• Try it: Reproduce word for word the lines between those holding "(** The indices" and "pose proof (string_of_uint_digits", inclusive, and nothing else from the data below.

Stored items
--------------------------------------------------

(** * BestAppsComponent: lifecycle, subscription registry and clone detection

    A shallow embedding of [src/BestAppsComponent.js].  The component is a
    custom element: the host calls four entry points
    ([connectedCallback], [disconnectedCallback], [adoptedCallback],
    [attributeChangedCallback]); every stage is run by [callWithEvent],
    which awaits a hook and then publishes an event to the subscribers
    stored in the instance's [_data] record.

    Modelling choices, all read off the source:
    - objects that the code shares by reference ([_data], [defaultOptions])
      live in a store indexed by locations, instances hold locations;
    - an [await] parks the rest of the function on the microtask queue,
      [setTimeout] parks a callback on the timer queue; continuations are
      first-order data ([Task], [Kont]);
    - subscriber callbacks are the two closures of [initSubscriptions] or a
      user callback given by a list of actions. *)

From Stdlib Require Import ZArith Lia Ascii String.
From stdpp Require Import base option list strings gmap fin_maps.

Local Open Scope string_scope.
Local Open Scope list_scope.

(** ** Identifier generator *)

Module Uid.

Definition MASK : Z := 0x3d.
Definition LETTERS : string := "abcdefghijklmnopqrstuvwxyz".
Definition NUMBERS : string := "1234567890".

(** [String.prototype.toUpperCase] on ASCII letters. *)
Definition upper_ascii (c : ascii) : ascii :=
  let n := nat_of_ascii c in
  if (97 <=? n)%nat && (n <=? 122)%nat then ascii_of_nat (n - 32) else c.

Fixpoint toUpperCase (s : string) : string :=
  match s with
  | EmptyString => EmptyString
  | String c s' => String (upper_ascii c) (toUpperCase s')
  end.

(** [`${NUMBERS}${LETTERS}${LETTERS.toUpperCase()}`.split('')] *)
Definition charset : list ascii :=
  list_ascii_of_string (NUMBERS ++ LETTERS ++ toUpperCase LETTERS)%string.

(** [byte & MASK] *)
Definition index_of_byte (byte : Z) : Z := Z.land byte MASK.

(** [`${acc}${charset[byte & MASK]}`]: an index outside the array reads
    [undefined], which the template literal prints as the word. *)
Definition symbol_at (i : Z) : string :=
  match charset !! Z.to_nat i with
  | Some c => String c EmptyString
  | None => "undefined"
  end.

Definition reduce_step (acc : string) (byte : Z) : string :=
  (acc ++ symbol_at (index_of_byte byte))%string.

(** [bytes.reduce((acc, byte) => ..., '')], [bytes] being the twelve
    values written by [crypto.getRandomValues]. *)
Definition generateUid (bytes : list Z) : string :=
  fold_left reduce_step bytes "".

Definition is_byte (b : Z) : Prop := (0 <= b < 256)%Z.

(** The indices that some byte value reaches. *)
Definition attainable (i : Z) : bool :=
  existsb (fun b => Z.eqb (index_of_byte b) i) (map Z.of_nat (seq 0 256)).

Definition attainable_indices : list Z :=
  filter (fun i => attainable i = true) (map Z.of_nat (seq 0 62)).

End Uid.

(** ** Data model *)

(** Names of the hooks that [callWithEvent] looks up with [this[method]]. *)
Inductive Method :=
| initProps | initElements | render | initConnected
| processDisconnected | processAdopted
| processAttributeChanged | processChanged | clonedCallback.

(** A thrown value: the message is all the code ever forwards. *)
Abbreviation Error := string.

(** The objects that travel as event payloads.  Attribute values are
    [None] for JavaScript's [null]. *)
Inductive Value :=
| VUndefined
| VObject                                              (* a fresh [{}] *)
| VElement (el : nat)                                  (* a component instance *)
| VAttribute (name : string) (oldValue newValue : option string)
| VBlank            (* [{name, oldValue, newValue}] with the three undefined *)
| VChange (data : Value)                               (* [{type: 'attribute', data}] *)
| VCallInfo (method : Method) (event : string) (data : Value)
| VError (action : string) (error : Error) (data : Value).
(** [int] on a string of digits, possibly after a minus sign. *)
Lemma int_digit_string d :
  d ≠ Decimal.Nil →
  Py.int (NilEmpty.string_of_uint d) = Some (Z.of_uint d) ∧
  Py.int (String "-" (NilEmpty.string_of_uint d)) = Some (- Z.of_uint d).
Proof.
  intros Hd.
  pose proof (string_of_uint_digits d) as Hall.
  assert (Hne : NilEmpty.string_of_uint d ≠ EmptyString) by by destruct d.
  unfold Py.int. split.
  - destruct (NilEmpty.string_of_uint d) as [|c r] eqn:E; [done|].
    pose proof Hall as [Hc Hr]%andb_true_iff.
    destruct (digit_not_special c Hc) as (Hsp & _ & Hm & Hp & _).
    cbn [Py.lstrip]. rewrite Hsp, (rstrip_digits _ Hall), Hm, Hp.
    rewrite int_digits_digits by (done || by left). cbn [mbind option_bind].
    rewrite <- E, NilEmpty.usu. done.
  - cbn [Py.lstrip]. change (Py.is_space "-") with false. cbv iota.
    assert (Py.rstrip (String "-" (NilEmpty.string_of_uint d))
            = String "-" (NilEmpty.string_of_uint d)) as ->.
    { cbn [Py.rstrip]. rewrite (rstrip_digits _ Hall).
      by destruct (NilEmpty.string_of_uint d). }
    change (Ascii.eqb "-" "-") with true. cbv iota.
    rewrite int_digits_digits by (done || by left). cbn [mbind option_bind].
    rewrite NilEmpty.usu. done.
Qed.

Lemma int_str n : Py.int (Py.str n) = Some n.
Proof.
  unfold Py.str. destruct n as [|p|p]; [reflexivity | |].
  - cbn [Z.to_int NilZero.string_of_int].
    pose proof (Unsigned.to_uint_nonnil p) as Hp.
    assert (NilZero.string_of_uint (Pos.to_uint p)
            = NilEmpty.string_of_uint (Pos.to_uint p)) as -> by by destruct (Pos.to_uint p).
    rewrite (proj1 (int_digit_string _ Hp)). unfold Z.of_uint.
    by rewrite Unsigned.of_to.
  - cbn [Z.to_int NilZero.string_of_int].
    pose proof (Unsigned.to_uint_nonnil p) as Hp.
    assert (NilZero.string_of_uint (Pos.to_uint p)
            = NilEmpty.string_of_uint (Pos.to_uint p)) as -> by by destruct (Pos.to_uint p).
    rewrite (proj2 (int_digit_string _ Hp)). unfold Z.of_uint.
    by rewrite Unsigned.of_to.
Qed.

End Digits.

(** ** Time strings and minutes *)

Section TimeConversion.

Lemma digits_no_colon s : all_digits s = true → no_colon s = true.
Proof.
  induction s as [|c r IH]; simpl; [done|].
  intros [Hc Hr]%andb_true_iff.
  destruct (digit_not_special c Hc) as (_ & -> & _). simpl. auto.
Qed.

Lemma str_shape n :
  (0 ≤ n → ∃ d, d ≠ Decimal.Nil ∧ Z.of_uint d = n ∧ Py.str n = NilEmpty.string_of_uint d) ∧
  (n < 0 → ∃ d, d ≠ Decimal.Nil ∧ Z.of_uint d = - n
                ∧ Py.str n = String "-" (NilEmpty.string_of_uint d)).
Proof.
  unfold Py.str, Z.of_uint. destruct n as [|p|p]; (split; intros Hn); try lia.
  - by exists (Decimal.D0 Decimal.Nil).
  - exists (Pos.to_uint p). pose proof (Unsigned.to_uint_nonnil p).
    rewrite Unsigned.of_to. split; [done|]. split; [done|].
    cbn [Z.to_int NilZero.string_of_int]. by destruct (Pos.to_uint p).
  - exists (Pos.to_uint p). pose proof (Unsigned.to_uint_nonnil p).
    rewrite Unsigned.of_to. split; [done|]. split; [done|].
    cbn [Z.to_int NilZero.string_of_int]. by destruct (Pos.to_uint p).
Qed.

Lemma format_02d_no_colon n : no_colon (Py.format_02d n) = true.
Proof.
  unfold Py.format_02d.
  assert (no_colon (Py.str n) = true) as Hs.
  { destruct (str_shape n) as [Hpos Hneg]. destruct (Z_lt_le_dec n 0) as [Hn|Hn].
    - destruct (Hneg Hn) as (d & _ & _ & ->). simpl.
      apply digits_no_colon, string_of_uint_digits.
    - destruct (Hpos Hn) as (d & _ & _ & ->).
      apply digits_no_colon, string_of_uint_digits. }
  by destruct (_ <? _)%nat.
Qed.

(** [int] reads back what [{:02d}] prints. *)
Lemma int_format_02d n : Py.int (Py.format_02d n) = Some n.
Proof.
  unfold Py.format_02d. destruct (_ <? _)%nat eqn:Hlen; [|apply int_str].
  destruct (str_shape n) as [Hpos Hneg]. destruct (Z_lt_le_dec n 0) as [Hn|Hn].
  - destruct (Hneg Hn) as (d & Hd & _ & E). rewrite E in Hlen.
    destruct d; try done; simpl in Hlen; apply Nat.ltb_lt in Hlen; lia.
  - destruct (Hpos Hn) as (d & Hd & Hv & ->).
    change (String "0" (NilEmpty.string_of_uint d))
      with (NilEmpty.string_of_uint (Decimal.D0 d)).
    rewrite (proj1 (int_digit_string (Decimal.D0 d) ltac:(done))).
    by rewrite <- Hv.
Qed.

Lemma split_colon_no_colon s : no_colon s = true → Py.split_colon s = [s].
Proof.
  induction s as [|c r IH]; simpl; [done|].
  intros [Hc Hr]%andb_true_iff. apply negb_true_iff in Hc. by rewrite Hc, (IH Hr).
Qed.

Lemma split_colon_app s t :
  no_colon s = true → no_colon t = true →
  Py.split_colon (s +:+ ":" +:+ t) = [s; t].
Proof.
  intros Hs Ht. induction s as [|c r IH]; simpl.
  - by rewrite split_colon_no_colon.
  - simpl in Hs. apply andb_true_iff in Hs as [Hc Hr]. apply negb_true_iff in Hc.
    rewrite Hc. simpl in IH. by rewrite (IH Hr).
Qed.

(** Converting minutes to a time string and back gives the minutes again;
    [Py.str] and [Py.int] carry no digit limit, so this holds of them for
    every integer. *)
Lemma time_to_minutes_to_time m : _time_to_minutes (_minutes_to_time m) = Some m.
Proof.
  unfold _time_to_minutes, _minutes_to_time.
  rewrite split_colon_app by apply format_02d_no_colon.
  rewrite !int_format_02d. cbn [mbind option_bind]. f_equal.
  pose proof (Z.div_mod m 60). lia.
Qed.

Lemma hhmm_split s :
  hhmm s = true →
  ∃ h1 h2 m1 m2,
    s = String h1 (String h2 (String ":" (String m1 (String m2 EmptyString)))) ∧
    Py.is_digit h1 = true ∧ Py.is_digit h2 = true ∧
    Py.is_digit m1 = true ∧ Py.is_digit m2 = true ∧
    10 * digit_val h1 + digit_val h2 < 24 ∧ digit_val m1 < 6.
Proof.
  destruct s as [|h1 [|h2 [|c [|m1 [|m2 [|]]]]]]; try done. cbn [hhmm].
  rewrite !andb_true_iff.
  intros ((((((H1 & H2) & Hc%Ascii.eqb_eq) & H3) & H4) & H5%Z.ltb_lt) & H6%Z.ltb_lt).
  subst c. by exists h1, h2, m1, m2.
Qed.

--------------------------------------------------

• Task solution:
(** The indices that some byte value reaches. *)
Definition attainable (i : Z) : bool :=
  existsb (fun b => Z.eqb (index_of_byte b) i) (map Z.of_nat (seq 0 256)).

Definition attainable_indices : list Z :=
  filter (fun i => attainable i = true) (map Z.of_nat (seq 0 62)).

End Uid.

(** ** Data model *)

(** Names of the hooks that [callWithEvent] looks up with [this[method]]. *)
Inductive Method :=
| initProps | initElements | render | initConnected
| processDisconnected | processAdopted
| processAttributeChanged | processChanged | clonedCallback.

(** A thrown value: the message is all the code ever forwards. *)
Abbreviation Error := string.

(** The objects that travel as event payloads.  Attribute values are
    [None] for JavaScript's [null]. *)
Inductive Value :=
| VUndefined
| VObject                                              (* a fresh [{}] *)
| VElement (el : nat)                                  (* a component instance *)
| VAttribute (name : string) (oldValue newValue : option string)
| VBlank            (* [{name, oldValue, newValue}] with the three undefined *)
| VChange (data : Value)                               (* [{type: 'attribute', data}] *)
| VCallInfo (method : Method) (event : string) (data : Value)
| VError (action : string) (error : Error) (data : Value).
(** [int] on a string of digits, possibly after a minus sign. *)
Lemma int_digit_string d :
  d ≠ Decimal.Nil →
  Py.int (NilEmpty.string_of_uint d) = Some (Z.of_uint d) ∧
  Py.int (String "-" (NilEmpty.string_of_uint d)) = Some (- Z.of_uint d).
Proof.
  intros Hd.
  pose proof (string_of_uint_digits d) as Hall.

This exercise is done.